TASK TO CARRY OUT: Your answer must be a word-for-word copy of the data.

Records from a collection
------------

Lemma lstrip_app_space sp s :
  Forall (fun c => isspace c = true) sp -> lstrip (sp ++ s) = lstrip s.
Proof. induction 1 as [|c sp Hc _ IH]; [done|]. simpl. by rewrite Hc. Qed.

Lemma rstrip_app_space s sp :
  Forall (fun c => isspace c = true) sp -> rstrip (s ++ sp) = rstrip s.
Proof.
  intros Hsp. unfold rstrip. rewrite reverse_app, lstrip_app_space; [done|].
  by apply Forall_reverse.
Qed.

Lemma strip_app_space_l sp s :
  Forall (fun c => isspace c = true) sp -> strip (sp ++ s) = strip s.
Proof. intros Hsp. unfold strip. by rewrite lstrip_app_space. Qed.

Lemma strip_app_space_r s sp :
  Forall (fun c => isspace c = true) sp -> strip (s ++ sp) = strip s.
Proof.
  intros Hsp. induction s as [|c s IH].
  - rewrite app_nil_l. by rewrite strip_all_space.
  - unfold strip in *. rewrite <- app_comm_cons. cbn [lstrip].
    destruct (isspace c); [exact IH|].
    rewrite app_comm_cons. by apply rstrip_app_space.
Qed.

Lemma space_not_sep sep sp :
  isspace sep = false -> Forall (fun c => isspace c = true) sp -> sep ∉ sp.
Proof.
  intros Hsep Hsp Hin. rewrite Forall_forall in Hsp. apply Hsp in Hin. congruence.
Qed.

(** Stripping the string first changes no stripped piece. *)
Lemma split_strip sep s :
  isspace sep = false ->
  strip <$> split sep None (strip s) = strip <$> split sep None s.
Proof.
  intros Hsep.
  destruct (lstrip_suffix s) as (sp & Hs & Hsp).
  destruct (rstrip_prefix (lstrip s)) as (sp' & Hs' & Hsp').
  fold (strip s) in Hs'.
  rewrite Hs at 2. rewrite Hs'.
  destruct (split_app_r sep (strip s) sp') as (pieces & piece & H1 & H2);
    [by apply space_not_sep|].
  destruct (split_app_l sep sp (strip s ++ sp')) as (p & ps & H3 & H4);
    [by apply space_not_sep|].
  rewrite H4, H1. rewrite H2 in H3.
  rewrite fmap_app, fmap_cons. cbn [fmap list_fmap].
  rewrite (strip_app_space_l sp p Hsp).
  transitivity (strip <$> (pieces ++ [piece ++ sp'])).
  - rewrite fmap_app. cbn [fmap list_fmap]. by rewrite strip_app_space_r.
  - by rewrite H3.
Qed.
(** ** ToolExecutor: loading the work-order corpus *)

Example separators : py "|" = [tools.BAR] /\ py ":" = [tools.COLON] /\ py "#" = [35%N].
Proof. vm_compute. done. Qed.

------------

RESPONSE:
Lemma lstrip_app_space sp s :
  Forall (fun c => isspace c = true) sp -> lstrip (sp ++ s) = lstrip s.
Proof. induction 1 as [|c sp Hc _ IH]; [done|]. simpl. by rewrite Hc. Qed.

Lemma rstrip_app_space s sp :
  Forall (fun c => isspace c = true) sp -> rstrip (s ++ sp) = rstrip s.
Proof.
  intros Hsp. unfold rstrip. rewrite reverse_app, lstrip_app_space; [done|].
  by apply Forall_reverse.
Qed.

Lemma strip_app_space_l sp s :
  Forall (fun c => isspace c = true) sp -> strip (sp ++ s) = strip s.
Proof. intros Hsp. unfold strip. by rewrite lstrip_app_space. Qed.

Lemma strip_app_space_r s sp :
  Forall (fun c => isspace c = true) sp -> strip (s ++ sp) = strip s.
Proof.
  intros Hsp. induction s as [|c s IH].
  - rewrite app_nil_l. by rewrite strip_all_space.
  - unfold strip in *. rewrite <- app_comm_cons. cbn [lstrip].
    destruct (isspace c); [exact IH|].
    rewrite app_comm_cons. by apply rstrip_app_space.
Qed.

Lemma space_not_sep sep sp :
  isspace sep = false -> Forall (fun c => isspace c = true) sp -> sep ∉ sp.
Proof.
  intros Hsep Hsp Hin. rewrite Forall_forall in Hsp. apply Hsp in Hin. congruence.
Qed.

(** Stripping the string first changes no stripped piece. *)
Lemma split_strip sep s :
  isspace sep = false ->
  strip <$> split sep None (strip s) = strip <$> split sep None s.
Proof.
  intros Hsep.
  destruct (lstrip_suffix s) as (sp & Hs & Hsp).
  destruct (rstrip_prefix (lstrip s)) as (sp' & Hs' & Hsp').
  fold (strip s) in Hs'.
  rewrite Hs at 2. rewrite Hs'.
  destruct (split_app_r sep (strip s) sp') as (pieces & piece & H1 & H2);
    [by apply space_not_sep|].
  destruct (split_app_l sep sp (strip s ++ sp')) as (p & ps & H3 & H4);
    [by apply space_not_sep|].
  rewrite H4, H1. rewrite H2 in H3.
  rewrite fmap_app, fmap_cons. cbn [fmap list_fmap].
  rewrite (strip_app_space_l sp p Hsp).
  transitivity (strip <$> (pieces ++ [piece ++ sp'])).
  - rewrite fmap_app. cbn [fmap list_fmap]. by rewrite strip_app_space_r.
  - by rewrite H3.
Qed.
(** ** ToolExecutor: loading the work-order corpus *)

Example separators : py "|" = [tools.BAR] /\ py ":" = [tools.COLON] /\ py "#" = [35%N].
Proof. vm_compute. done. Qed.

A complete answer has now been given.